It was November 29, and I could hear the book humming. It was the Monday after Thanksgiving. It was officially Christmas season. And Martha Stewart was calling to me from the bookshelf in my bedroom.
I knew it was Christmas mania kicking in: the overwhelming desire to decorate, bake, and craft handmade gifts even though I have no time to do these things and no talent for them anyway. I blame my parents. At our house, every December was fraught with excitement, some events more galvanizing than others but all of them furnishing priceless memories. From my father I learned that putting up Christmas lights in a sleet storm is probably not a good idea, although it certainly is dramatic when the bulbs explosively short out all at once. My mother showed me that a vigorous beating with a newspaper can put out a skilletful of potato pancakes that have burst into flames. (My mom had an entire repertoire of combustible dishes, but the holiday season was definitely the consummation of her genius.) And after weeks of narrow escapes we'd sit around the family room coffee table, stuffing ourselves sick with potato chips and dill pickles during our much-beloved Christmas Eve junk food pigout. We'd talk as we admired our gently leaning tree while the midnight monster movie played silently on the local nosebleed-UHF channel.

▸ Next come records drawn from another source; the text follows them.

(** ** Reading a history, newest first *)

Definition stream_of h : option (StepRequest (Number := Number) * result AgentError (StreamAnswer (Number := Number))) :=
  match h with
  | Asked q a =>
      match q as q return Ans q -> option (StepRequest * result AgentError StreamAnswer) with
      | AskStream request => fun a => Some (request, a)
      | _ => fun _ => None
      end a
  | _ => None
  end.
(** The last stream asked for *)
Definition latest hs := find_map stream_of hs.
(** Whether a request forbade tools *)
Definition forbidden hs : bool :=
  existsb (fun h => match stream_of h with Some (request, _) => is_some (sr_tool_choice request) | None => false end) hs.

(** What an entry makes of the rows of the model's calls *)
Definition rows_after h (open : gset Z) : gset Z :=
  match h with
  | Asked q a =>
      match q as q return Ans q -> gset Z with
      | AskAccept record _ => fun a =>
          match a with
          | Ok Accepted => {[c_id record]} ∪ open
          | Ok (ExistingCall existing) =>
              if call_is_terminal (c_status existing) then open ∖ {[c_id record]} else {[c_id record]} ∪ open
          | _ => open
          end
      | AskResolve call_id _ => fun a =>
          match a with Ok outcome => if is_resolved outcome then open ∖ {[call_id]} else open | Err _ => open end
      | _ => fun _ => open
      end a
  | _ => open
  end.
(** The rows opened and not closed since *)
Fixpoint open_rows hs : gset Z := match hs with [] => ∅ | h :: hs => rows_after h (open_rows hs) end.

(** Entries that ask the model nothing, and open, close or run nothing *)
Definition is_talk h : bool :=
  match h with
  | Asked q _ =>
      match q with
      | AskStream _ | AskCompaction _ | AskAccept _ _ | AskResolve _ _ | AskRun _ _ | AskGateSpawn _ => false
      | _ => true
      end
  | _ => true
  end.

(** [call] was asked for by a stream that closed by itself and was no refusal *)
Definition asked_by (last : option (StepRequest (Number := Number) * result AgentError (StreamAnswer (Number := Number))))
    call : Prop :=
  exists request answer usage reading,
    last = Some (request, Ok answer)
    /\ read_polls (sn_first answer) (provider_executed_call_is_admissible agent) (reading_new usage) (sn_polls answer)
       = (reading, Some Done)
    /\ rd_stop_reason reading <> StopRefusal /\ call ∈ rd_calls reading.

(** What must hold of the past of a run or of a question about a child *)
Definition warranted h hs : Prop :=
  match h with
  | Asked (AskRun call _) _ =>
      (latest hs = None /\ ag_durable_steer_lease agent = None)
      \/ asked_by (latest hs) call /\ forbidden hs = false
         /\ (is_sensitive agent call = true -> open_rows hs ⊆ {[p_call_id call]})
  | Asked (AskGateSpawn _) _ => forbidden hs = false
  | _ => True
  end.
Fixpoint legit hs : Prop := match hs with [] => True | h :: hs => warranted h hs /\ legit hs end.

(** The gate was asked about [asked] and let [request] through. *)
Definition gated (asked request : SandboxAgentSpawnRequest Number) hs : Prop :=
  exists sent, Asked (AskGateSpawn asked) (Ok (Admit request), sent) ∈ hs.
(** ** The numbers of the events *)

Definition ordinal_of h : option Z := match h with Sent (Some o) _ | Published o _ => Some o | _ => None end.
(** The ordinals of a history, newest first *)
Definition ordinals hs : list Z := omap ordinal_of hs.
(** What was added took its ordinals between the next one before and after. *)
Definition numbered (before : option Z) (added : history) (after : option Z) : Prop :=
  match before, after with
  | Some n, Some n' =>
      (n <= n')%Z /\ (n < I32_MAX -> n' < I32_MAX)%Z /\ Forall (fun o => n <= o < n')%Z (ordinals added)
      /\ StronglySorted Z.gt (ordinals added)
  | None, None => ordinals added = []
  | _, _ => False
  end.
Lemma numbered_nil n : numbered n [] n.
Proof. destruct n; cbn; [|done]. repeat split; try done; constructor. Qed.
Lemma strongly_sorted_app (l l' : list Z) :
  StronglySorted Z.gt l -> StronglySorted Z.gt l' -> (forall x y, x ∈ l -> y ∈ l' -> (x > y)%Z) -> StronglySorted Z.gt (l ++ l').
Proof.
  intros Hl Hl' H. induction Hl as [|x l Hl IH Hx]; cbn; [done|]. constructor.
  - apply IH. intros y z Hy. apply H. by right.
  - apply Forall_app. split; [done|]. apply Forall_forall. intros y. apply H. by left.
Qed.
Lemma numbered_trans n n' n'' added added' : numbered n added n' -> numbered n' added' n'' -> numbered n (added' ++ added) n''.
Proof.
  unfold numbered, ordinals. rewrite omap_app. destruct n as [n|], n' as [n'|], n'' as [n''|]; try done.
  - intros (H1 & H1' & Hf & Hs) (H2 & H2' & Hf' & Hs'). repeat split; [lia|auto| |].
    + apply Forall_app. split; (eapply Forall_impl; [eassumption|]); cbn; lia.
    + apply strongly_sorted_app; [done..|]. rewrite Forall_forall in Hf, Hf'. intros x y Hx Hy.
      specialize (Hf _ Hy). specialize (Hf' _ Hx). cbn in *. lia.
  - by intros -> ->.
Qed.
Lemma numbered_unnumbered n h : ordinal_of h = None -> numbered n [h] n.
Proof. intros H. pose proof (numbered_nil n) as Hn. destruct n; unfold numbered, ordinals in *; cbn in *; by rewrite H. Qed.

With baggage like this it was inevitable that I became a Yuletide zealot, and for the first nine years of my married life my husband was a real sport about it. He even went so far as to buy me my first fire extinguisher after a few exciting evenings trying to recreate my mom's holiday recipes. But after we had the kid, we began to visit my husband's family back East every year, and it just seemed like too much work to drag out all the decorations for the short time we'd actually be home in December. They languished in the garage, all the wreaths and garlands, lights and ornaments, and for several years every Monday after Thanksgiving felt like a funeral.